BRIEF: Only lines that contain the word "Lemma" belong in the answer; copy them from the records below.

·····

(** The tail of [write]: the size follows the position. *)
Lemma wf_after_move b b' n :
  wf b -> 0 <= n -> moved b b' n -> m_position b + n <= m_capacity b ->
  wf (if m_size b' <? m_position b' then set_size (m_position b') b' else b').
Proof.
  intros [Hb Hr Hp Hs Hc] Hn (Hb' & [Hsb Hsc Hss Hse Hsl] & Hp' & Hc') Hle.
  destruct (Z.ltb_spec (m_size b') (m_position b')).
  - split; cbn; auto with cpp; lia.
  - split; auto; lia.
Qed.

(** What [write] needs of the buffer: room in the pages already allocated, or a
    position at the end of the data. *)
Definition writable (b : ByteArray) : Prop :=
  m_size b < m_capacity b \/ m_position b = m_size b.

Lemma addCapacity_wf b n b' :
  wf b -> 0 < n -> m_size b + n < 2 ^ 53 -> writable b ->
  ByteArray_addCapacity n b = Ok tt b' -> wf b' /\ m_position b' < m_capacity b'.
Proof.
  intros Hwf Hn Hlim Hw Hadd. pose proof Hwf as [Hb Hr Hp Hs Hc].
  pose proof (pg_base _ Hb).
  destruct (addCapacity_spec b n Hb) as (b1 & Hadd' & Hb1 & Hba & Hpo & Hsi & Hen & Hca & Hfit & Hpg & Hcu);
    [lia..|]. rewrite Hadd in Hadd'. injection Hadd' as <-.
  assert (m_position b' < m_capacity b') as Hlt by lia. split; [|done].
  assert (Hroot : (0 < length (m_nodes b'))%nat).
  { pose proof (pg_cap _ Hb1). destruct (length (m_nodes b')); lia. }
  split; auto; [lia|lia|].
  unfold cursor_ok. rewrite (proj2 (Z.ltb_lt _ _)) by done. rewrite Hcu, Hba, Hpo.
  rewrite (proj2 (Z.ltb_lt 0 n)) by done. rewrite andb_true_r.
  destruct (Z.eqb_spec (m_size b) (m_capacity b)) as [Hfull|Hroom].
  - destruct Hw as [?|Hend]; [lia|]. f_equal.
    rewrite Hend, Hfull, (pg_cap _ Hb), Z.mul_comm, Z.div_mul by lia. lia.
  - rewrite Hc. unfold cursor_ok. by rewrite (proj2 (Z.ltb_lt _ _)) by lia.
Qed.

(** The initialised part after [r] is written at [p] and the size updated. *)
Lemma content_splice b ps p r :
  paged b -> 0 <= p <= m_size b -> m_size b <= m_capacity b ->
  take (Z.to_nat (m_size b `max` (p + Z.of_nat (length r))))
    (splice (pages b ++ ps) (Z.to_nat p) r)
  = splice (content b) (Z.to_nat p) r.
Proof.
  intros Hb Hp Hs. pose proof (length_pages b Hb).
  unfold content. rewrite <- (take_app_le (pages b) ps) by lia.
  rewrite <- take_splice by (rewrite length_app; lia). f_equal. lia.
Qed.

Lemma write_abs b buf :
  wf b -> writable b -> m_size b + Z.of_nat (length buf) < 2 ^ 53 ->
  exists b', ByteArray_write buf b = Ok tt b' /\ wf b'
    /\ abs b' = Spec.write (Some <$> buf) (abs b)
    /\ m_baseSize b' = m_baseSize b /\ m_endian b' = m_endian b /\ writable b'.
Proof.
  intros Hwf Hw Hlim. unfold ByteArray_write.
  destruct (Z.leb_spec (Z.of_nat (length buf)) 0) as [Hz|Hpos].
  { assert (buf = []) as -> by (apply length_zero_iff_nil; lia).
    exists b. split_and!; try done.
    unfold Spec.write. change (Some <$> []) with (@nil cell).
    rewrite splice_nil. unfold abs. cbn [Spec.sdata Spec.spos length]. by rewrite Nat.add_0_r. }
  pose proof Hwf as [Hb Hr Hp Hs Hc].
  destruct (addCapacity_spec b (Z.of_nat (length buf)) Hb)
    as (b1 & Hadd & Hb1 & Hba & Hpo & Hsi & Hen & Hca & Hfit & Hpg & _); [lia..|].
  destruct (addCapacity_wf _ _ _ Hwf Hpos Hlim Hw Hadd) as [Hwf1 Hlt1].
  mrun Hadd. rewrite (cursor_setup b1 (fun npos ncap fuel =>
    write_loop fuel buf npos ncap 0 (Z.of_nat (length buf)) ;;; _)) by by apply wf_at_page.
  destruct (write_loop_spec (walk_fuel b1) buf 0 (Z.of_nat (length buf)) b1 (m_position b1))
    as (b2 & Hrun & Hmv & Hpg2); [by apply wf_at_page|lia..|auto with cpp|].
  mrun Hrun. eexists. split; [reflexivity|].
  split; [by apply (wf_after_move b1 b2 (Z.of_nat (length buf))); [|lia| |lia]|].
  destruct Hmv as (Hb2 & [Hsb Hsc Hss Hse Hsl] & Hp2 & Hc2).
  unfold slice in Hpg2. rewrite drop_0, Nat2Z.id, firstn_all, Hpg, Hpo in Hpg2.
  assert (writable (if m_size b2 <? m_position b2 then set_size (m_position b2) b2 else b2)).
  { unfold writable in *. destruct (Z.ltb_spec (m_size b2) (m_position b2)); cbn; lia. }
  split_and!; [|destruct (_ <? _); cbn; congruence..|done].
  unfold abs, Spec.write. cbn [Spec.sdata Spec.spos].
  rewrite <- (content_splice b (replicate (Z.to_nat (m_capacity b1 - m_capacity b)) None)
    (m_position b) (Some <$> buf) Hb Hp Hs).
  rewrite <- Hpg2, length_fmap. unfold content.
  f_equal; destruct (Z.ltb_spec (m_size b2) (m_position b2)); cbn;
    change (pages (set_size _ b2)) with (pages b2); try f_equal; lia.
Qed.

Lemma abs_size b : wf b -> Z.of_nat (length (Spec.sdata (abs b))) = m_size b.
Proof. intros [Hb ? ? Hs ?]. cbn. rewrite length_content by (done || lia). lia. Qed.

Lemma spec_write_write r1 r2 s :
  (Spec.spos s <= length (Spec.sdata s))%nat ->
  Spec.write r2 (Spec.write r1 s) = Spec.write (r1 ++ r2) s.
Proof.
  intros Hs. unfold Spec.write. cbn [Spec.sdata Spec.spos]. rewrite splice_app by done.
  f_equal. rewrite length_app. lia.
Qed.

Lemma getReadSize_wf b : wf b -> getReadSize b = m_size b - m_position b.
Proof.
  intros [Hb ? ? ?]. unfold getReadSize. pose proof (pg_limit _ Hb). apply u64_small. lia.
Qed.

Lemma slice_content b p n :
  paged b -> 0 <= p -> 0 <= n -> p + n <= m_size b ->
  slice (content b) (Z.to_nat p) (Z.to_nat n) = slice (pages b) (Z.to_nat p) (Z.to_nat n).
Proof. intros. unfold content. apply slice_take. lia. Qed.

Lemma read_loop_start b n :
  wf b -> m_position b < m_capacity b -> n <= getReadSize b ->
  ByteArray_read n b
  = read_loop (walk_fuel b) (m_position b mod m_baseSize b)
      (m_baseSize b - m_position b mod m_baseSize b) n [] b.
Proof.
  intros Hwf Hlt Hn. unfold ByteArray_read. cbn [bind gets].
  rewrite (proj2 (Z.ltb_ge _ _)) by done.
  exact (cursor_setup b (fun npos ncap fuel => read_loop fuel npos ncap n [])
    (wf_at_page _ Hwf Hlt)).
Qed.

Lemma read_abs b n :
  wf b -> m_position b < m_capacity b -> 0 <= n ->
  match Spec.read (Z.to_nat n) (abs b) with
  | Some (l, s) => exists b', ByteArray_read n b = Ok l b' /\ wf b' /\ abs b' = s
                     /\ m_baseSize b' = m_baseSize b /\ m_endian b' = m_endian b
  | None => ByteArray_read n b = Throw out_of_range b
  end.
Proof.
  intros Hwf Hlt Hn. pose proof Hwf as [Hb Hr Hp Hs Hc].
  pose proof (length_content b Hb Hs) as Hlen. pose proof (getReadSize_wf b Hwf) as Hrs.
  unfold Spec.read, abs. cbn [Spec.sdata Spec.spos]. rewrite Hlen.
  case_decide as Hfit.
  - rewrite (read_loop_start b n Hwf Hlt) by lia.
    destruct (read_loop_spec (walk_fuel b) n [] b (m_position b))
      as (b' & Hrun & (Hb' & [Hsb Hsc Hss Hse Hsl] & Hp' & Hc') & Hpg);
      [by apply wf_at_page|lia..|auto with cpp|].
    exists b'. rewrite slice_content by (done || lia).
    split_and!; [done|split; auto; lia| |done..].
    f_equal; [|lia]. unfold content. by rewrite Hpg, Hss.
  - unfold ByteArray_read. cbn [bind gets]. rewrite Hrs.
    by rewrite (proj2 (Z.ltb_lt _ _)) by lia.
Qed.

·····

WRITTEN ANSWER:
Lemma wf_after_move b b' n :
Lemma addCapacity_wf b n b' :
Lemma content_splice b ps p r :
Lemma write_abs b buf :
Lemma abs_size b : wf b -> Z.of_nat (length (Spec.sdata (abs b))) = m_size b.
Lemma spec_write_write r1 r2 s :
Lemma getReadSize_wf b : wf b -> getReadSize b = m_size b - m_position b.
Lemma slice_content b p n :
Lemma read_loop_start b n :
Lemma read_abs b n :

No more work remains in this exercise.